“Millions of Americans get tests, drugs, and operations
that won’t make them better, may cause harm, and cost billions.”
Illustration by Anna Parini for The New Yorker
The article “Overkill” by The New Yorker is a little long but well worth reading with feet up by the fire.
The core issues are what to do with the growing mound of false positives and how much care is too much. The medical world keeps adding new screens which unearth heaps of real pathology, along with many many “incidentalomas.” These are abnormalities that would likely be fine if left alone… or not.

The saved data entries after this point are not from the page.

(* ===== verification/AnsweringProofs.v ===== *)
(** Theorems about collecting an answer (Answering.v). *)

From S2P Require Import Prelude Buffer Dname Dns Packet Namedb Edns Tsig Query Acl Respond Axfr Answering.

Section proofs.
Context `{T : NameTree} `{H : Hmac} (n : nsd).

Abbreviation An := (ST ans).

(** * The chains of CNAME and DNAME records end *)

(** How many record sets are in the answer section. *)
Fixpoint count_answer (a : answer) : nat :=
  match a with
  | [] => 0
  | e :: a => (if decide (a_section e = ANSWER_SECTION) then 1 else 0) + count_answer a
  end.
Definition answered (s : ans) : nat := count_answer (an_answer s).

Lemma count_answer_app a b : count_answer (a ++ b) = (count_answer a + count_answer b)%nat.
Proof using. induction a as [|e a IH]; [done|]. cbn [app count_answer]. rewrite IH. lia. Qed.
Lemma count_answer_length a : (count_answer a <= length a)%nat.
Proof using. induction a as [|e a IH]; [done|]. cbn [count_answer length]. destruct (decide _); lia. Qed.

(** A later state of the same answer. *)
Definition later (s s' : ans) : Prop :=
  (answered s <= answered s')%nat /\ (zlength (an_answer s) <= MAXRRSPP -> zlength (an_answer s') <= MAXRRSPP).

Lemma later_refl s : later s s.
Proof using. by split. Qed.
Lemma later_trans s1 s2 s3 : later s1 s2 -> later s2 s3 -> later s1 s3.
Proof using. intros [] []. split; [lia|auto]. Qed.
Lemma later_same s s' : an_answer s' = an_answer s -> later s s'.
Proof using. intros E. unfold later, answered. by rewrite E. Qed.

(** What holds of every outcome that is not a failure. *)
Definition after {A} (m : An A) (Q : A -> ans -> Prop) (s : ans) : Prop :=
  forall a s', m s = Ok (a, s') -> Q a s'.
Definition grows {A} (m : An A) : Prop := forall s, after m (fun _ s' => later s s') s.

Lemma after_bind {A B} (m : An A) (f : A -> An B) Q s :
  after m (fun a s' => after (f a) Q s') s -> after (m ≫= f) Q s.
Proof using.
  intros Hm b s' E. unfold mbind, ST_bind in E. destruct (m s) as [[a s1]| |] eqn:Em; [|done..]. by eapply Hm.
Qed.
Lemma after_mono {A} (m : An A) (Q Q' : A -> ans -> Prop) s :
  after m Q s -> (forall a s', Q a s' -> Q' a s') -> after m Q' s.
Proof using. intros Hm HQ a s' E. by apply HQ, Hm. Qed.

Lemma grows_bind {A B} (m : An A) (f : A -> An B) : grows m -> (forall a, grows (f a)) -> grows (m ≫= f).
Proof using.
  intros Hm Hf s. apply after_bind. eapply after_mono; [apply Hm|]. intros a s' Hl. eapply after_mono; [apply Hf|].
  intros b s2 Hl2. exact (later_trans _ _ _ Hl Hl2).
Qed.
Lemma grows_ret {A} (a : A) : grows (mret a : An A).
Proof using. intros s b s' E. injection E as <- <-. apply later_refl. Qed.
Lemma grows_lift {A} (r : res A) : grows (lift r : An A).
Proof using. intros s b s' E. unfold lift in E. destruct r; [|done..]. injection E as <- <-. apply later_refl. Qed.
Lemma grows_assert c : grows (st_assert c : An unit).
Proof using. intros s b s' E. unfold st_assert in E. destruct c; [|done]. injection E as <- <-. apply later_refl. Qed.
Lemma grows_on_query {A} (m : ST query A) : grows (on_query m).
Proof using.
  intros s b s' E. unfold on_query in E. destruct (m (an_query s)) as [[a q]| |]; [|done..]. injection E as <- <-.
  by apply later_same.
Qed.
Lemma grows_get : grows (st_get : An ans).
Proof using. intros s b s' E. injection E as <- <-. apply later_refl. Qed.
Lemma grows_on_db {A} (f : namedb -> res A) : grows (on_db f).
Proof using. apply grows_bind; [apply grows_get|intros; apply grows_lift]. Qed.
Lemma grows_the_query : grows the_query.
Proof using. apply grows_bind; [apply grows_get|intros; apply grows_ret]. Qed.
Lemma grows_the_zone : grows the_zone.
Proof using. apply grows_bind; [apply grows_the_query|intros; apply grows_lift]. Qed.
Lemma grows_new_domain d : grows (new_domain d).
Proof using. intros s b s' E. injection E as <- <-. by apply later_same. Qed.
Lemma grows_new_rrset r : grows (new_rrset r).
Proof using. intros s b s' E. injection E as <- <-. by apply later_same. Qed.

Create HintDb grow discriminated.
#[local] Hint Resolve grows_bind grows_ret grows_lift grows_assert grows_on_query grows_on_db grows_the_query
  grows_the_zone grows_new_domain grows_new_rrset : grow.
(** Case analysis on what the code branches on, then the rules. *)
Ltac grow :=
  repeat first
    [ progress (auto 1 with grow nocore)
    | match goal with |- grows (mbind _ _) => apply grows_bind; [|intros] end
    | match goal with |- grows (match ?x with _ => _ end) => destruct x end ].

(** ** Entries of the answer *)
Lemma answer_raise_later db section d r a : forall x, answer_raise db a section d r = Ok x ->
  match x with
  | None => True
  | Some (a', v) => zlength a' = zlength a /\ (ANSWER_SECTION <= section ->
      (count_answer a <= count_answer a')%nat /\
      (v = true -> section = ANSWER_SECTION -> count_answer a < count_answer a')%nat)
  end.
Proof using.
  induction a as [|e a IH]; intros x E; cbn [answer_raise] in E; [by injection E as <-|].
  destruct (domain_at db (a_domain e)) as [d'| |]; [|done..]. cbn [mbind res_bind] in E.
  destruct ((a_rrset e =? r) && (number d' =? number d)).
  - destruct (Z.ltb_spec section (a_section e)) as [Hs|Hs]; injection E as <-; (split; [done|]); intros Hmin;
      cbn [count_answer a_section]; [|by split].
    destruct (decide (a_section e = ANSWER_SECTION)); [lia|].
    destruct (decide (section = ANSWER_SECTION)); split; intros; lia.
  - destruct (answer_raise db a section d r) as [[[a' v]|]| |]; [|by injection E as <-|done..].
    cbn [mbind res_bind mret res_ret] in E. injection E as <-. destruct (IH _ eq_refl) as [Hl Hk].
    split; [rewrite !zlength_cons; lia|]. intros Hmin. destruct (Hk Hmin) as [Hk1 Hk2]. cbn [count_answer].
    split; [lia|]. intros Hv He. specialize (Hk2 Hv He). lia.
Qed.

Lemma add_to_answer_later section owner r s :
  after (add_to_answer section owner r) (fun added s' => later s s' /\
    (added = true -> section = ANSWER_SECTION -> (answered s < answered s')%nat)) s.
Proof using.
  intros added s' E. unfold add_to_answer, mbind, ST_bind, st_get, st_put, lift in E.
  destruct (answer_add_rrset (an_db s) (an_answer s) section owner r) as [[a v]| |] eqn:Ea; [|done..].
  injection E as <- <-. unfold later, answered. cbn [an_answer set_an_answer].
  unfold answer_add_rrset in Ea. destruct ((ANSWER_SECTION <=? section) && (section <? RR_SECTION_COUNT)) eqn:Es; [|done].
  cbn [rassert mbind res_bind] in Ea. destruct (domain_at (an_db s) owner) as [d| |]; [|done..].
  cbn [mbind res_bind] in Ea.
  destruct (answer_raise (an_db s) (an_answer s) section d r) as [[[a' v']|]| |] eqn:Er; [| |done..];
    cbn [mbind res_bind mret res_ret] in Ea.
  - injection Ea as <- <-. apply answer_raise_later in Er as [Hl Hk]. bool_simpl.
    destruct Hk as [Hk1 Hk2]; [lia|]. split; [split; [done|lia]|]. intros. by apply Hk2.
  - destruct (Z.leb_spec MAXRRSPP (zlength (an_answer s))); injection Ea as <- <-; [done|].
    rewrite count_answer_app, zlength_app. unfold zlength at 3. cbn [length count_answer a_section].
    split; [split; [lia|intros; lia]|]. intros _ ->. rewrite decide_True by done. lia.
Qed.

Lemma grows_add_to_answer section owner r : grows (add_to_answer section owner r).
Proof using. intros s. eapply after_mono; [apply add_to_answer_later|]. by intros a s' []. Qed.
#[local] Hint Resolve grows_add_to_answer : grow.

Lemma grows_additional_domain p : grows (additional_domain p).
Proof using. unfold additional_domain. grow. Qed.
#[local] Hint Resolve grows_additional_domain : grow.

Lemma grows_add_types z p types : grows (add_types z p types).
Proof using. induction types as [|[? ?] types IH]; cbn [add_types]; grow. Qed.
#[local] Hint Resolve grows_add_types : grow.

Lemma grows_add_additional_from z i glue types rs : grows (add_additional_from z i glue types rs).
Proof using. induction rs as [|r rs IH]; cbn [add_additional_from]; grow; apply IH. Qed.
#[local] Hint Resolve grows_add_additional_from : grow.

Lemma grows_add_additional_rrsets r i glue types : grows (add_additional_rrsets r i glue types).
Proof using. unfold add_additional_rrsets. grow. Qed.
#[local] Hint Resolve grows_add_additional_rrsets : grow.

(** The computation gives the value [r]. *)
Definition returns {A} (r : A) (m : An A) : Prop := forall s, after m (fun a s' => a = r /\ later s s') s.

Lemma returns_ret {A} (r : A) : returns r (mret r).
Proof using. intros s a s' E. injection E as <- <-. split; [done|apply later_refl]. Qed.
Lemma returns_bind {A B} (r : B) (m : An A) f : grows m -> (forall a, returns r (f a)) -> returns r (m ≫= f).
Proof using.
  intros Hm Hf s. apply after_bind. eapply after_mono; [apply Hm|]. intros a s1 H1.
  eapply after_mono; [apply Hf|]. intros b s2 [-> H2]. split; [done|exact (later_trans _ _ _ H1 H2)].
Qed.

(** A record set that is reported as added to the answer section was not in
    it before. *)
Lemma add_rrset_later section owner r s :
  after (add_rrset n section owner r) (fun added s' => later s s' /\
    (added = true -> section = ANSWER_SECTION -> (answered s < answered s')%nat)) s.
Proof using.
  unfold add_rrset. apply after_bind. eapply after_mono; [apply grows_on_db|]. intros rs s1 H1.
  apply after_bind. eapply after_mono; [apply grows_lift|]. intros class s2 H2.
  apply after_bind. eapply after_mono; [apply grows_assert|]. intros [] s3 H3.
  pose proof (later_trans _ _ _ H1 (later_trans _ _ _ H2 H3)) as H13.
  apply after_bind. eapply after_mono; [apply add_to_answer_later|]. intros result s4 [H4 Hadd].
  match goal with |- after ?m _ _ => assert (Hret : returns result m) end.
  { apply returns_bind; [auto with grow|]. intros q. destruct (_ && _); [apply returns_ret|].
    apply returns_bind; [auto with grow|]. intros type. apply returns_bind; [grow|intros; apply returns_ret]. }
  eapply after_mono; [apply Hret|]. intros added s5 [-> H5]. destruct H13, H4, H5.
  split; [split; [lia|auto]|]. intros Ha Hsec. specialize (Hadd Ha Hsec). lia.
Qed.

Lemma grows_add_rrset section owner r : grows (add_rrset n section owner r).
Proof using. intros s. eapply after_mono; [apply add_rrset_later|]. by intros a s' []. Qed.
#[local] Hint Resolve grows_add_rrset : grow.

Lemma grows_get_tempdomain : grows query_get_tempdomain.
Proof using. unfold query_get_tempdomain. grow. Qed.
#[local] Hint Resolve grows_get_tempdomain : grow.

Lemma grows_temp_domains source name base todo : forall i p, grows (temp_domains source name base todo i p).
Proof using. induction todo as [|todo IH]; intros i p; cbn [temp_domains]; grow. Qed.
#[local] Hint Resolve grows_temp_domains : grow.

Lemma grows_synthesize from to src ce t : grows (query_synthesize_cname n from to src ce t).
Proof using. unfold query_synthesize_cname. grow. Qed.
#[local] Hint Resolve grows_synthesize : grow.

Lemma grows_wants_dnssec : grows wants_dnssec.
Proof using. unfold wants_dnssec. grow. Qed.
Lemma grows_covering_nsec p : grows (add_covering_nsec n p).
Proof using. unfold add_covering_nsec. grow. Qed.
#[local] Hint Resolve grows_wants_dnssec grows_covering_nsec : grow.

Lemma grows_rcode_first c : grows (set_rcode_first c).
Proof using. unfold set_rcode_first. grow. Qed.
Lemma grows_aa_for_class : grows set_aa_for_class.
Proof using. unfold set_aa_for_class. grow. Qed.
#[local] Hint Resolve grows_rcode_first grows_aa_for_class : grow.

(** ** Bodies that differ in deep calls only *)
Definition agree (k : nat) {A} (m1 m2 : An A) : Prop := forall s,
  (k <= answered s)%nat -> zlength (an_answer s) <= MAXRRSPP -> m1 s = m2 s.
Definition agree_lookup (k : nat) (l1 l2 : lookup_fn) : Prop := forall number exact cm ce name,
  agree k (l1 number exact cm ce name) (l2 number exact cm ce name).

Lemma agree_refl k {A} (m : An A) : agree k m m.
Proof using. done. Qed.

Lemma agree_bind k {A B} (m : An A) (f1 f2 : A -> An B) : grows m ->
  (forall a, agree k (f1 a) (f2 a)) -> agree k (m ≫= f1) (m ≫= f2).
Proof using.
  intros Hm Hf s Hk Hs. unfold mbind, ST_bind. destruct (m s) as [[a s']| |] eqn:E; [|done..].
  destruct (Hm s a s' E) as [Hl Hz]. apply Hf; [lia|auto].
Qed.

Lemma agree_first k {A B} (m1 m2 : An A) (f : A -> An B) : agree k m1 m2 -> agree k (m1 ≫= f) (m2 ≫= f).
Proof using. intros Hm s Hk Hs. unfold mbind, ST_bind. by rewrite Hm. Qed.

(** Behind a record set that was added to the answer section. *)
Lemma agree_added k {B} owner r (f1 f2 : bool -> An B) :
  agree (S k) (f1 true) (f2 true) -> agree k (f1 false) (f2 false) ->
  agree k (add_rrset n ANSWER_SECTION owner r ≫= f1) (add_rrset n ANSWER_SECTION owner r ≫= f2).
Proof using.
  intros Ht Hf s Hk Hs. unfold mbind, ST_bind.
  destruct (add_rrset n ANSWER_SECTION owner r s) as [[[] s']| |] eqn:E; [| |done..];
    destruct (add_rrset_later _ _ _ _ _ _ E) as [[Hl Hz] Hadd].
  - specialize (Hadd eq_refl eq_refl). apply Ht; [lia|auto].
  - apply Hf; [lia|auto].
Qed.

Ltac agree :=
  repeat first
    [ match goal with |- agree _ ?m ?m => apply agree_refl end
    | progress cbv beta zeta iota delta [negb]
    | match goal with |- agree _ (mbind _ (add_rrset _ ANSWER_SECTION _ _)) _ => apply agree_added end
    | match goal with |- agree _ (mbind _ _) _ => apply agree_bind; [by grow|intros] end
    | match goal with |- agree _ (match ?x with _ => _ end) _ => destruct x end ].

Section bodies.
Context (k : nat) (l1 l2 : lookup_fn) (Hl : agree_lookup (S k) l1 l2).

Lemma agree_domain domain original :
  agree k (answer_domain n l1 domain original) (answer_domain n l2 domain original).
Proof using Hl. unfold answer_domain. agree. apply agree_first, Hl. Qed.

Lemma agree_dname number cm src r name :
  agree k (answer_dname n l1 number cm src r name) (answer_dname n l2 number cm src r name).
Proof using Hl. unfold answer_dname. agree. apply agree_first, Hl. Qed.

Lemma agree_authoritative number exact cm ce name :
  agree k (answer_authoritative n l1 number exact cm ce name) (answer_authoritative n l2 number exact cm ce name).
Proof using Hl. unfold answer_authoritative. agree; [apply agree_dname|apply agree_domain]. Qed.

Lemma agree_body : agree_lookup k (lookup_zone_body n l1) (lookup_zone_body n l2).
Proof using Hl. intros number exact cm ce name. unfold lookup_zone_body. agree. apply agree_authoritative. Qed.
End bodies.

Lemma agree_fuel b1 b2 fuel : forall k, MAXRRSPP < Z.of_nat (k + fuel) ->
  agree_lookup k (answer_lookup_zone n b1 fuel) (answer_lookup_zone n b2 fuel).
Proof using.
  induction fuel as [|fuel IH]; intros k Hk; cbn [answer_lookup_zone].
  - intros number exact cm ce name s Hs Hz. exfalso.
    pose proof (count_answer_length (an_answer s)). unfold answered in Hs. unfold zlength in Hz. lia.
  - apply agree_body, IH. lia.
Qed.

Lemma lookup_fuel_add b f1 f2 :
  answer_lookup_zone n b (f1 + f2) = answer_lookup_zone n (answer_lookup_zone n b f2) f1.
Proof using. induction f1 as [|f1 IH]; [done|]. cbn [Nat.add answer_lookup_zone]. by rewrite IH. Qed.

(** C39 (termination): following CNAME and DNAME records always ends.  Whatever
    the database, a call of [answer_lookup_zone] makes at most [MAXRRSPP] calls
    below it: what would be done deeper has no influence on the outcome, and
    more fuel gives the same outcome. *)
Theorem answer_lookup_zone_ends (bottom bottom' : lookup_fn) (fuel : nat) number exact cm ce name s :
  zlength (an_answer s) <= MAXRRSPP -> (chain_fuel <= fuel)%nat ->
  answer_lookup_zone n bottom fuel number exact cm ce name s =
  answer_lookup_zone n bottom' chain_fuel number exact cm ce name s.
Proof using.
  intros Hs Hf. replace fuel with (chain_fuel + (fuel - chain_fuel))%nat by lia. rewrite lookup_fuel_add.
  apply (agree_fuel _ _ chain_fuel 0); [unfold chain_fuel; lia|lia|done].
Qed.
End proofs.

Watchful waiting is just not very easy. Patients hate the sense of carrying around time bombs and doctors are terrified of missing anything. I don’t even like when my dentist sees a shadow on my dental X-rays. Imagine someone saying “that spot on your chest X-ray is probably fine, but could be cancer. Let’s just follow it.” … “Heck no! Irradiate me with your latest, greatest, most expensive CT today!”
Incidental findings cause massive anxiety amongst patients and doctors alike. So very often these are rescanned, biopsied or removed just so everyone can rest… never mind the added radiation, pain, danger, expense.
I don’t have the answer. But my mantra before any test is this: “If the test turns up positive, will we do anything different? If not, no test.” Easier said than done.